> [WHAT TO DO]:
From the entries below, list each line with "Theorem".
EXERCISE DATA START
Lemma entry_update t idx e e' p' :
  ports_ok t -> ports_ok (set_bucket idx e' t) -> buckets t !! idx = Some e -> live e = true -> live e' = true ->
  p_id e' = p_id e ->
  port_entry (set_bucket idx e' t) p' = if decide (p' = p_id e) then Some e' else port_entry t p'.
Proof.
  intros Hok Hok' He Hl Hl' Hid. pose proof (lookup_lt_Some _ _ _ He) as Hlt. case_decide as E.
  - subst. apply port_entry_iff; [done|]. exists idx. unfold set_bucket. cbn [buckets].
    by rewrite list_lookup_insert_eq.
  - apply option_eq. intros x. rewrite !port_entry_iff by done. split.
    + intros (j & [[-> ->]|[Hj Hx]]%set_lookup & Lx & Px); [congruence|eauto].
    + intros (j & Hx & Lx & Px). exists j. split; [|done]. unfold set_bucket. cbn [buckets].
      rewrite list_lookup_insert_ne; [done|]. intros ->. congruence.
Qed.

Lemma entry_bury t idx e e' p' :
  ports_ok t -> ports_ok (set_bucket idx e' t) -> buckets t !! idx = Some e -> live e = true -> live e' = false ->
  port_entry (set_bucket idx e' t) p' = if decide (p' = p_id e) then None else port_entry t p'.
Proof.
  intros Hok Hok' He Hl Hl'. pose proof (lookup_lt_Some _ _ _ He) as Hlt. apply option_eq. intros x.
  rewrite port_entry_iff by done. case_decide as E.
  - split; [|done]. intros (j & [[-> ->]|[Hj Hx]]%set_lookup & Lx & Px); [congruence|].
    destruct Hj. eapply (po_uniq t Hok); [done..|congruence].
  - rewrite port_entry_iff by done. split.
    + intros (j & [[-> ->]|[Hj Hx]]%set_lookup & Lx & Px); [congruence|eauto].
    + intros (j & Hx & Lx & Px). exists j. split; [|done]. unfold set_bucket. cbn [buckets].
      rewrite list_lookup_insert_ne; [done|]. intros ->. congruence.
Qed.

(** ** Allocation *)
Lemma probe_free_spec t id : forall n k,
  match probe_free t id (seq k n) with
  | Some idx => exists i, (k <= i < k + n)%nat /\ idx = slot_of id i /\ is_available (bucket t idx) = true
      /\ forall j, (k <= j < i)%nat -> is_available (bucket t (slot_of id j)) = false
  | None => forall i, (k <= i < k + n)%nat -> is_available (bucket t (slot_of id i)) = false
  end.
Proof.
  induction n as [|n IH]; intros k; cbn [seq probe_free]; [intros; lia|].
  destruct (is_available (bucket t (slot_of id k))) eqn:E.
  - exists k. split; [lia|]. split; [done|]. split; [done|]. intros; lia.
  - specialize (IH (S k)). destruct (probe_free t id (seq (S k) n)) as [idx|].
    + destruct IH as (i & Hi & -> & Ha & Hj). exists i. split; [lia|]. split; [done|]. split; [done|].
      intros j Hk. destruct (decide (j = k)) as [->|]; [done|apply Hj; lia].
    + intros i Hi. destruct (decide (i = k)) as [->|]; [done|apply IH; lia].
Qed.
EXERCISE DATA END
EXERCISE DATA START
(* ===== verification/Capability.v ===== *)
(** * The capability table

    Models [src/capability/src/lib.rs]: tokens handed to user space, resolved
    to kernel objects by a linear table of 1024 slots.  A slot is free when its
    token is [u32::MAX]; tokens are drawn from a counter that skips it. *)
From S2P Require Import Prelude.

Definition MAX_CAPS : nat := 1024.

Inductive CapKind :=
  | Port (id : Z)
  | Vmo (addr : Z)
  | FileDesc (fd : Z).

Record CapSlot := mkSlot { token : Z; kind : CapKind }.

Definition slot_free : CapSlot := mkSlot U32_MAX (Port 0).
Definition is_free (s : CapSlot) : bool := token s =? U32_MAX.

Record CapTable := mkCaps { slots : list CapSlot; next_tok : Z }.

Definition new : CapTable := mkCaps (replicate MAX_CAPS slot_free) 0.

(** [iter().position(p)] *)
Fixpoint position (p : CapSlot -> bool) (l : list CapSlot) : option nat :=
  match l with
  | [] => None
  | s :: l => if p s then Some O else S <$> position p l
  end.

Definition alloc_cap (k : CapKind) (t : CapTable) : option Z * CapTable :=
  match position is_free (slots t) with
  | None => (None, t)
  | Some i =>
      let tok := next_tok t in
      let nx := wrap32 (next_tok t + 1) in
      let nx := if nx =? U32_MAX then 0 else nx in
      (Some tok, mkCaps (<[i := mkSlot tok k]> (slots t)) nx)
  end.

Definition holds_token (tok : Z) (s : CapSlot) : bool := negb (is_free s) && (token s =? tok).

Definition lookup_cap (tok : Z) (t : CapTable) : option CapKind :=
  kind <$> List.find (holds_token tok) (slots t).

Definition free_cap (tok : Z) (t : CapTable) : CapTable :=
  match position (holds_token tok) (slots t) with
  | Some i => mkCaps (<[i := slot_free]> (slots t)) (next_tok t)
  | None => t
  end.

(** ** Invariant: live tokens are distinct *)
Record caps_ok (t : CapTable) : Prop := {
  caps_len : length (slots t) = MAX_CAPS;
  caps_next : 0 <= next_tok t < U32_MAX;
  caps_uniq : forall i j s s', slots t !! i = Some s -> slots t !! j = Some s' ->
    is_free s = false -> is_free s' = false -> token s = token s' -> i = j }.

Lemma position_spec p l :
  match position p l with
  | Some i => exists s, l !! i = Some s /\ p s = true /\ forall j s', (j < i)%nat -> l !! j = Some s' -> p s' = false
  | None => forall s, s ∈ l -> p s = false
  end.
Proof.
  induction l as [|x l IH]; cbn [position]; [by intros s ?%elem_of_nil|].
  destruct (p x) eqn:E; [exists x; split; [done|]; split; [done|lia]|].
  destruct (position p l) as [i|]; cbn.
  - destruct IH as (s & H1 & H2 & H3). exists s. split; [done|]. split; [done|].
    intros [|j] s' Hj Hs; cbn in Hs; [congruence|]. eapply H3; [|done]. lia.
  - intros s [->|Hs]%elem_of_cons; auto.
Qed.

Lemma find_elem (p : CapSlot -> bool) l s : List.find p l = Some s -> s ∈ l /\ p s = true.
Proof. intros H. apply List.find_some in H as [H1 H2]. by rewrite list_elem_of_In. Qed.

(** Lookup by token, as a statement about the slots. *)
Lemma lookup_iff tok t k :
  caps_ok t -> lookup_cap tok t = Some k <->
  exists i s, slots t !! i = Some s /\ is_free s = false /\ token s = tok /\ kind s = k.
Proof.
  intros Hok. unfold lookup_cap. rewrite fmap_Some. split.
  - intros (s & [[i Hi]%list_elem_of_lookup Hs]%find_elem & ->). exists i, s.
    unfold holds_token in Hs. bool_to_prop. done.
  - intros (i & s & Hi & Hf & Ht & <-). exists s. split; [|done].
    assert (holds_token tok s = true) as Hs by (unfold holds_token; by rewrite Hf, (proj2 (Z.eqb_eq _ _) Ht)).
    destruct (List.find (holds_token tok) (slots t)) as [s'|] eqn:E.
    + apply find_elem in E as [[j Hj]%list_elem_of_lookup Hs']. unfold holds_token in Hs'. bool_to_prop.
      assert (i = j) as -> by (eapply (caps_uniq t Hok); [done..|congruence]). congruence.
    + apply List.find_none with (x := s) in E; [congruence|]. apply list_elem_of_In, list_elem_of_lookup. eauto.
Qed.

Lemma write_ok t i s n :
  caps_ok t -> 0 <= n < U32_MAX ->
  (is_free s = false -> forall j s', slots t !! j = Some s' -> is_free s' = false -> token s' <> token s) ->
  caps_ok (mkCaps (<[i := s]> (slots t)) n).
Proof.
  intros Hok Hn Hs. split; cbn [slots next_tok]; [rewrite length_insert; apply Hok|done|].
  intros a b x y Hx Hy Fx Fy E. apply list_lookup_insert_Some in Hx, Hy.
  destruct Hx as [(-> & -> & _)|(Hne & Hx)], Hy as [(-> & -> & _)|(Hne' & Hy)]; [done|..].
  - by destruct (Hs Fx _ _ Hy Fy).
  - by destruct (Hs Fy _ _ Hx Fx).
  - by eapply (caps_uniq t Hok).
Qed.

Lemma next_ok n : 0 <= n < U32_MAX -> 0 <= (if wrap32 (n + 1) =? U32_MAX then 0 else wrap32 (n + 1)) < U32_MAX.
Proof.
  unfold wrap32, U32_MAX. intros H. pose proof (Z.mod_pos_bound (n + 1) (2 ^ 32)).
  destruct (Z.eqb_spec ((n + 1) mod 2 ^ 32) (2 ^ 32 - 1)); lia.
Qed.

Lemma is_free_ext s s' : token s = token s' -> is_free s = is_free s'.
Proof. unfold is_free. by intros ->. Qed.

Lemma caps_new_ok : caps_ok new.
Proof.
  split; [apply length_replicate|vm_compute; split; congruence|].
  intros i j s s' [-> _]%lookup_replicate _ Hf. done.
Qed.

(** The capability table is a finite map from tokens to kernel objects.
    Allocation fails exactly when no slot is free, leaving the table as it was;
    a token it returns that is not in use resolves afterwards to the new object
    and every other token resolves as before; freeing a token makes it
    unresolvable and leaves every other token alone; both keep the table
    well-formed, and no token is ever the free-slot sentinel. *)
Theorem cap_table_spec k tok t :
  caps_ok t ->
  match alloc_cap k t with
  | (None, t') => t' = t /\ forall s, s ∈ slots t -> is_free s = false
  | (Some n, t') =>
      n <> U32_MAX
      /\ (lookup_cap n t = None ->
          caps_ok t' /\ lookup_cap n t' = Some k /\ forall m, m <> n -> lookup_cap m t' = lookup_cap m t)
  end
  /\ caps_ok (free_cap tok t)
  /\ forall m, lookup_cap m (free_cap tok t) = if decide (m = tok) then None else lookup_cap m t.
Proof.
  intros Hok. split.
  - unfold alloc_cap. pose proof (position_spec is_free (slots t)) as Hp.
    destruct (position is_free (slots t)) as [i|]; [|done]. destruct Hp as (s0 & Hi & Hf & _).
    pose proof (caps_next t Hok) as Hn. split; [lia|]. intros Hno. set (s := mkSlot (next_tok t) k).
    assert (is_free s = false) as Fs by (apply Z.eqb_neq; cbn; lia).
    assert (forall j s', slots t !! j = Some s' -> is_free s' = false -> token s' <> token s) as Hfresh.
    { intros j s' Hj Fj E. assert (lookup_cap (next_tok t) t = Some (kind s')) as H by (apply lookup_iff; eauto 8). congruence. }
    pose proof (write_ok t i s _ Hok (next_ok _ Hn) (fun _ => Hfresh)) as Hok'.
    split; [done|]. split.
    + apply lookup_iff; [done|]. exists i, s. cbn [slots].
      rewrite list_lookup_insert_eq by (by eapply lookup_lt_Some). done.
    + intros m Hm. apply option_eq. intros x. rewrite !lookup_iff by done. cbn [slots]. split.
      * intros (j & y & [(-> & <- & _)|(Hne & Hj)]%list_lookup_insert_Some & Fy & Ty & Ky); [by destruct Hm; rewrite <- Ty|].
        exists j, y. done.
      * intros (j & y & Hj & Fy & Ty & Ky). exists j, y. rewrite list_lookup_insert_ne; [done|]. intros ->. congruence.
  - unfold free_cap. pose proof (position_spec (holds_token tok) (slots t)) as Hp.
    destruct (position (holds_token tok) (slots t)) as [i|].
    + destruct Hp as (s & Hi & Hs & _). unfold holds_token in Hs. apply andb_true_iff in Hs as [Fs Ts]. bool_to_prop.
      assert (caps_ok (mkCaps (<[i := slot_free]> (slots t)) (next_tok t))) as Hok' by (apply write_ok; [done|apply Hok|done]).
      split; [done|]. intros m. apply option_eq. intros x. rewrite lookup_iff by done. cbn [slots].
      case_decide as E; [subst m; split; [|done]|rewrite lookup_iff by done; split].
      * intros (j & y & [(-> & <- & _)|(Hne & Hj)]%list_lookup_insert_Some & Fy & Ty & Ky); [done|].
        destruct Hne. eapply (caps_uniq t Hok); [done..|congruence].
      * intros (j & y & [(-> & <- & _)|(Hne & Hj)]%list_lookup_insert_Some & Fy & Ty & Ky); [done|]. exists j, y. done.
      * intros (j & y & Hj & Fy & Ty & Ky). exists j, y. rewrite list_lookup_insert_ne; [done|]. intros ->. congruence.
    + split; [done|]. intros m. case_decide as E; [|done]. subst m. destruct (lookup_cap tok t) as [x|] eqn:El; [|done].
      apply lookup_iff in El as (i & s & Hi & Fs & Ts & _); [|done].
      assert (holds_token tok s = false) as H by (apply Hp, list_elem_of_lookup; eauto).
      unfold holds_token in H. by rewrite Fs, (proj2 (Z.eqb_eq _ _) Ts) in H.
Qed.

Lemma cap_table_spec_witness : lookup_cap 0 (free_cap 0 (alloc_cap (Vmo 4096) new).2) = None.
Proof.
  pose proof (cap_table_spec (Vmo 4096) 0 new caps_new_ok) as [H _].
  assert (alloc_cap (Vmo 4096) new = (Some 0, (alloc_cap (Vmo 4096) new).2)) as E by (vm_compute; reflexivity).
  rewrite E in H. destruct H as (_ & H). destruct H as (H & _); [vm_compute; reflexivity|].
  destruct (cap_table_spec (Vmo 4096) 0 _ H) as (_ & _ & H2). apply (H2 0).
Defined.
EXERCISE DATA END
EXERCISE DATA START
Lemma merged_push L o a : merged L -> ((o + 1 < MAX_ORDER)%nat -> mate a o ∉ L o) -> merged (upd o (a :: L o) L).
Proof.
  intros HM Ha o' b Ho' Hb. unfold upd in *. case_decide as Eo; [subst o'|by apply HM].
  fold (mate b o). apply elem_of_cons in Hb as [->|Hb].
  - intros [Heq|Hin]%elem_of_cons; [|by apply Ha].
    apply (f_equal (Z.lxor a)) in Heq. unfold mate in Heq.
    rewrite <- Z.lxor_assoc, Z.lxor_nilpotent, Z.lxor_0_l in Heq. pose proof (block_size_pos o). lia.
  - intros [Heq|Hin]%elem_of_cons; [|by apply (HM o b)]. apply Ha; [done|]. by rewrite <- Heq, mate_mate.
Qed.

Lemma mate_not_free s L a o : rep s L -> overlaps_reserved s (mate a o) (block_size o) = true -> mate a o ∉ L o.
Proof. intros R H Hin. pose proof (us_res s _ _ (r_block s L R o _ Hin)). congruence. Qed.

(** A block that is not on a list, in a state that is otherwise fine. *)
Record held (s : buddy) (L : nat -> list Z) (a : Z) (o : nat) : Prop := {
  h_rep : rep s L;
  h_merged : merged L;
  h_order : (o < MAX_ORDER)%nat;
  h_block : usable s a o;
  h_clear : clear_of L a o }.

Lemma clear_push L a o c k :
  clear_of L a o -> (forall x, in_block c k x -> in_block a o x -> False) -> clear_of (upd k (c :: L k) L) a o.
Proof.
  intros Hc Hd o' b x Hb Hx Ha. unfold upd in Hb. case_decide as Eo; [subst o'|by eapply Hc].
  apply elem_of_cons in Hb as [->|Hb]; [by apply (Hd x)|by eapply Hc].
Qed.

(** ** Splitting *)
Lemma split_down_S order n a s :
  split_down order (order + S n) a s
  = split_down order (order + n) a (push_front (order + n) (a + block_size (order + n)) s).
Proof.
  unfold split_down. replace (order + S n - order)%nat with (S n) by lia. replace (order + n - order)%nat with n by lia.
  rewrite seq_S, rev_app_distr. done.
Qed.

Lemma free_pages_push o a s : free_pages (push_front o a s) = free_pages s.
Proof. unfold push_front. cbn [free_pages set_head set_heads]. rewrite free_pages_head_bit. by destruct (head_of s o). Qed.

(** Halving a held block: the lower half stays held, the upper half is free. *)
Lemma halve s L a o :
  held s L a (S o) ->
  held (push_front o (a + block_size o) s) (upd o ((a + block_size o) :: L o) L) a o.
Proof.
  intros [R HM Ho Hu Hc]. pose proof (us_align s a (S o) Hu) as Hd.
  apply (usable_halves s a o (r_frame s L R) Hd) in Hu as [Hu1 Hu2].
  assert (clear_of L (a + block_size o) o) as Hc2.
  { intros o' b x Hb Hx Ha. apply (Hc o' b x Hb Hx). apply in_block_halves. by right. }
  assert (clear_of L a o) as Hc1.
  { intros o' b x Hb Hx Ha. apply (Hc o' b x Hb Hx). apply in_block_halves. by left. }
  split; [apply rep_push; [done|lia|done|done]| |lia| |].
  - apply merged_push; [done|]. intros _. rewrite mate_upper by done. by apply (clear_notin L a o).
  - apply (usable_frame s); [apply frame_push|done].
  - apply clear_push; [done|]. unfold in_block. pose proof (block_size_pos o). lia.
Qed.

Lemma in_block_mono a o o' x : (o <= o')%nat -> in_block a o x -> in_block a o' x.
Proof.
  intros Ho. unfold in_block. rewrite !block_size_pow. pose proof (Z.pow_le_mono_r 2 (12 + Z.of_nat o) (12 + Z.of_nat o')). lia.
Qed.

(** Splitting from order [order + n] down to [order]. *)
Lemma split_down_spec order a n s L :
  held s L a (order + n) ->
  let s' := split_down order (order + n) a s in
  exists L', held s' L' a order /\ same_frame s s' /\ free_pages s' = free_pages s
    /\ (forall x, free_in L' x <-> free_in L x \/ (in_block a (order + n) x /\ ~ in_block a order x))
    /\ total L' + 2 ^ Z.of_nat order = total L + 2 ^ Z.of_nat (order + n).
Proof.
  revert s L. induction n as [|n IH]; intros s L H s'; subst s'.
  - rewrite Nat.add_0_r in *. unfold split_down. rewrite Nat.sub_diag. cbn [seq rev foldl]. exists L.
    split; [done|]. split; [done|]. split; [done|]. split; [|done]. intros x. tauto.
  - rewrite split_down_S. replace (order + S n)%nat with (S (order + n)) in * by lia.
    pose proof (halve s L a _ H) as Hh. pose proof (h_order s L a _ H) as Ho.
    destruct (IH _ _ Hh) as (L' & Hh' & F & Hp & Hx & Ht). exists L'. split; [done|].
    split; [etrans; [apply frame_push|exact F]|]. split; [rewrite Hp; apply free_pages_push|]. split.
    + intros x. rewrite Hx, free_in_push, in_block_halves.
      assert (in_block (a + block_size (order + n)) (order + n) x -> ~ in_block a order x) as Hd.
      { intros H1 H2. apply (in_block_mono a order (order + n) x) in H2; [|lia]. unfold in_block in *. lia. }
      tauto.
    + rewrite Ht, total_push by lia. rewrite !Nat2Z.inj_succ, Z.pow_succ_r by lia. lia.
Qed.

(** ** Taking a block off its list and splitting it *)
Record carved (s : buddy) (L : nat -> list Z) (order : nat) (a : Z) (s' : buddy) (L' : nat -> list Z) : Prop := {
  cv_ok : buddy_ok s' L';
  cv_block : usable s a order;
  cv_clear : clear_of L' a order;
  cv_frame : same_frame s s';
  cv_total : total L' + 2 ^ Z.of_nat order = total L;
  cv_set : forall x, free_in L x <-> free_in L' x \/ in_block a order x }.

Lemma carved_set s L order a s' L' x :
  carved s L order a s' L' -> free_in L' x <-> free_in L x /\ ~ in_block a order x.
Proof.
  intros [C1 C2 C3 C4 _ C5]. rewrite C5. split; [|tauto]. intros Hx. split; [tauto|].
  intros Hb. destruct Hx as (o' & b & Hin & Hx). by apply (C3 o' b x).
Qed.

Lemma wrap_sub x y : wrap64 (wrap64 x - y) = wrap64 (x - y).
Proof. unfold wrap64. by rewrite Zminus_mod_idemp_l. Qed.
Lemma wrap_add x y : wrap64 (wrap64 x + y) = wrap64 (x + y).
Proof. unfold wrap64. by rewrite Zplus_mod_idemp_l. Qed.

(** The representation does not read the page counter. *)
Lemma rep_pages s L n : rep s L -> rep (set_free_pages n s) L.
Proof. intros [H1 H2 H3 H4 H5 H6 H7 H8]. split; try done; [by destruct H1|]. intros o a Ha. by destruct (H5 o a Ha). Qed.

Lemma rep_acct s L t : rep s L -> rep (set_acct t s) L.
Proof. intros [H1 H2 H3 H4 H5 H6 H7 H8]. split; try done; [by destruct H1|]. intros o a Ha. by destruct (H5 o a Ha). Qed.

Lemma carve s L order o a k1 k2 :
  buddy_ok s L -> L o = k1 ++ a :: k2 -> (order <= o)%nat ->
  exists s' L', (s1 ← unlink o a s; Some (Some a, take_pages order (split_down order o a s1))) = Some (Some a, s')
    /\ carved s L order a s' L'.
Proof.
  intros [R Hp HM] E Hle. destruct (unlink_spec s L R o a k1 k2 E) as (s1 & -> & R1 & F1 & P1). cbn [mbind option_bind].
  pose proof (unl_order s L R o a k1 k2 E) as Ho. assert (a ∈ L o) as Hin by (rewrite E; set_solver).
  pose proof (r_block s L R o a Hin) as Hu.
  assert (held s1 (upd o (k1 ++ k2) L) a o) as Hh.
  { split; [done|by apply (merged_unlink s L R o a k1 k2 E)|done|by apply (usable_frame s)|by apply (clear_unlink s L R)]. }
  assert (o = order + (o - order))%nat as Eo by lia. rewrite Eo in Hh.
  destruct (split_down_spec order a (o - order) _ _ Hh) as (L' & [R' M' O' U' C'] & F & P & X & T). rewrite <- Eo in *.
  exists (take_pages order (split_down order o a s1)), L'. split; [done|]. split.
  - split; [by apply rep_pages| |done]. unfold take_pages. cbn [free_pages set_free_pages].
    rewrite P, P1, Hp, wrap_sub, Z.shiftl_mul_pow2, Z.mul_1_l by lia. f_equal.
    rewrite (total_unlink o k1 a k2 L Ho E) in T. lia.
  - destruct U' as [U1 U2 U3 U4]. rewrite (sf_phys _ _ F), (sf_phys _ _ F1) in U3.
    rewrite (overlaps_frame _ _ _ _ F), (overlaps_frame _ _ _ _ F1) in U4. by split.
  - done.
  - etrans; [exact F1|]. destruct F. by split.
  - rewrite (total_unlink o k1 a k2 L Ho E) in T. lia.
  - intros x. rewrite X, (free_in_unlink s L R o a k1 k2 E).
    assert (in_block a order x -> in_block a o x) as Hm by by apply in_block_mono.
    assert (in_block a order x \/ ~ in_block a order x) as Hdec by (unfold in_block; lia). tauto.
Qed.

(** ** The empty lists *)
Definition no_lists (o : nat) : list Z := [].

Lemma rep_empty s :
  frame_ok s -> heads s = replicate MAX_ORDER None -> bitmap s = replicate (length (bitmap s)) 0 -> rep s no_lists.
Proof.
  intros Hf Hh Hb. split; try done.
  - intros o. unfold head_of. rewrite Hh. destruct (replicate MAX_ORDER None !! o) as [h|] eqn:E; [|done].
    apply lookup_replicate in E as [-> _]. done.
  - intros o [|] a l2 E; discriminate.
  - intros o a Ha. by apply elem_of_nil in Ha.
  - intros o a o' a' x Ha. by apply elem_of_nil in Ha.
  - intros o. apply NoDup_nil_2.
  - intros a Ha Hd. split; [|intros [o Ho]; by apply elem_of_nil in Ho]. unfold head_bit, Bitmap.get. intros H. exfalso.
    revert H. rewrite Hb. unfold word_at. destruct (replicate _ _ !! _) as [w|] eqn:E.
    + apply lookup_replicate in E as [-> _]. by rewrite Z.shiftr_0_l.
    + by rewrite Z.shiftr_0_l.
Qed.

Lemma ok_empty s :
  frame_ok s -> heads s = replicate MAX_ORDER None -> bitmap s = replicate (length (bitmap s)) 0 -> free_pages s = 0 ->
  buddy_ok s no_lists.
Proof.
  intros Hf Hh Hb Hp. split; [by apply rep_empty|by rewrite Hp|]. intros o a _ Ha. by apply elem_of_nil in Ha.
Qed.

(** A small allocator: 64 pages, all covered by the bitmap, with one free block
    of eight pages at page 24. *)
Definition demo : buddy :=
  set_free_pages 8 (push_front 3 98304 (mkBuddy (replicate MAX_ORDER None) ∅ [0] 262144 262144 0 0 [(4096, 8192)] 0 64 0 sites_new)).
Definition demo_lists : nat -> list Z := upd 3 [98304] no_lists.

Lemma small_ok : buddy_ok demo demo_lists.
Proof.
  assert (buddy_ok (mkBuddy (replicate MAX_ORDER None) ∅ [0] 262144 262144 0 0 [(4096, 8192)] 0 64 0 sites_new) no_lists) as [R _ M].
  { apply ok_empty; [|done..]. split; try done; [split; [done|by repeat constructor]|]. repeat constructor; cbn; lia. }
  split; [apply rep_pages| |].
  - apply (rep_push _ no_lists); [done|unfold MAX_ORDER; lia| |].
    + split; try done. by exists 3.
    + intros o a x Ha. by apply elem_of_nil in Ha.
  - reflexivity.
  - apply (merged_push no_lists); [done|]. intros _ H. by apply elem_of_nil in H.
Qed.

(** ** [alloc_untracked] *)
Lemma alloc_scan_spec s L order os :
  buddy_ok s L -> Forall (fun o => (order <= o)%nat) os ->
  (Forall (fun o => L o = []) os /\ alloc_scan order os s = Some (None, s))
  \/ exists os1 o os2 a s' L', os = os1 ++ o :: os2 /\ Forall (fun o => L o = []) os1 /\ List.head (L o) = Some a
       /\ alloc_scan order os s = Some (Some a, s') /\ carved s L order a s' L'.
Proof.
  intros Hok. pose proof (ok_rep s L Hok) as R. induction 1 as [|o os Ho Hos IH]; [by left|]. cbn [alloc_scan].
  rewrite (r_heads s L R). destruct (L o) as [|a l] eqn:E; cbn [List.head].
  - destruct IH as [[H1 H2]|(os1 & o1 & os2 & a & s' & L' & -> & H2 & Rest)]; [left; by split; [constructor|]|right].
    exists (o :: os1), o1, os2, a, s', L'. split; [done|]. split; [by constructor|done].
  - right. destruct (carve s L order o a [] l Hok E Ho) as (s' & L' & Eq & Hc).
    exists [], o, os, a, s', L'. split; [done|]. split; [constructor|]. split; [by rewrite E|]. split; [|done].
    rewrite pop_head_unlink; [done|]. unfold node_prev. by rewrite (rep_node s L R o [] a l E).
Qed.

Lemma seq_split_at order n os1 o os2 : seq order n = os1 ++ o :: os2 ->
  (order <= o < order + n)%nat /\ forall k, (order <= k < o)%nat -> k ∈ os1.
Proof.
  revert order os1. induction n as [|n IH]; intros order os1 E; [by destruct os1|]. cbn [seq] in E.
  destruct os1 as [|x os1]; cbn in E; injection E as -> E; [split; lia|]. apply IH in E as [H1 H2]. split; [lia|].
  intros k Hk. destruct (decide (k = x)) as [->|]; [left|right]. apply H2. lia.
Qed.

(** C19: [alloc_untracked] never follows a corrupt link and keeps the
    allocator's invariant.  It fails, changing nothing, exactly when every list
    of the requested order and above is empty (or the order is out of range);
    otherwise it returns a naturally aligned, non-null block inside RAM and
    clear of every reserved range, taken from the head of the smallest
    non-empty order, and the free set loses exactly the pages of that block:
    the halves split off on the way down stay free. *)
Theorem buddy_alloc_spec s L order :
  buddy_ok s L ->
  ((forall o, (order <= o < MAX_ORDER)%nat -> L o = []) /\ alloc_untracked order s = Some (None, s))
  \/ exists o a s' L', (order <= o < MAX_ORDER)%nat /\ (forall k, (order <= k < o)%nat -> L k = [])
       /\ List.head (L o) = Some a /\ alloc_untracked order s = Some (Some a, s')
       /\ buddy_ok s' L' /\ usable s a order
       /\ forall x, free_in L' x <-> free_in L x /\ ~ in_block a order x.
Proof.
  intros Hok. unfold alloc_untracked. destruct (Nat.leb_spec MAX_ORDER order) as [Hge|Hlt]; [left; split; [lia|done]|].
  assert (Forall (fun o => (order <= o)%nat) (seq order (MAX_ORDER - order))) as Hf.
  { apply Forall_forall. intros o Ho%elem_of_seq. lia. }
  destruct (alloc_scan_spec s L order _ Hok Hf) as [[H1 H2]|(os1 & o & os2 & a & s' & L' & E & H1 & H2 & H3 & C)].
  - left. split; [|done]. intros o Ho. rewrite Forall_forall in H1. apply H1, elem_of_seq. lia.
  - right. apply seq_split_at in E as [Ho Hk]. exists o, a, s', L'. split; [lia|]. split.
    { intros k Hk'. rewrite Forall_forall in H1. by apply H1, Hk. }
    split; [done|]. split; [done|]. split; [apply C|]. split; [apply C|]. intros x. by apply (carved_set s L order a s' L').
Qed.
EXERCISE DATA END
> [TASK RESULT]:
Theorem cap_table_spec k tok t :
Theorem buddy_alloc_spec s L order :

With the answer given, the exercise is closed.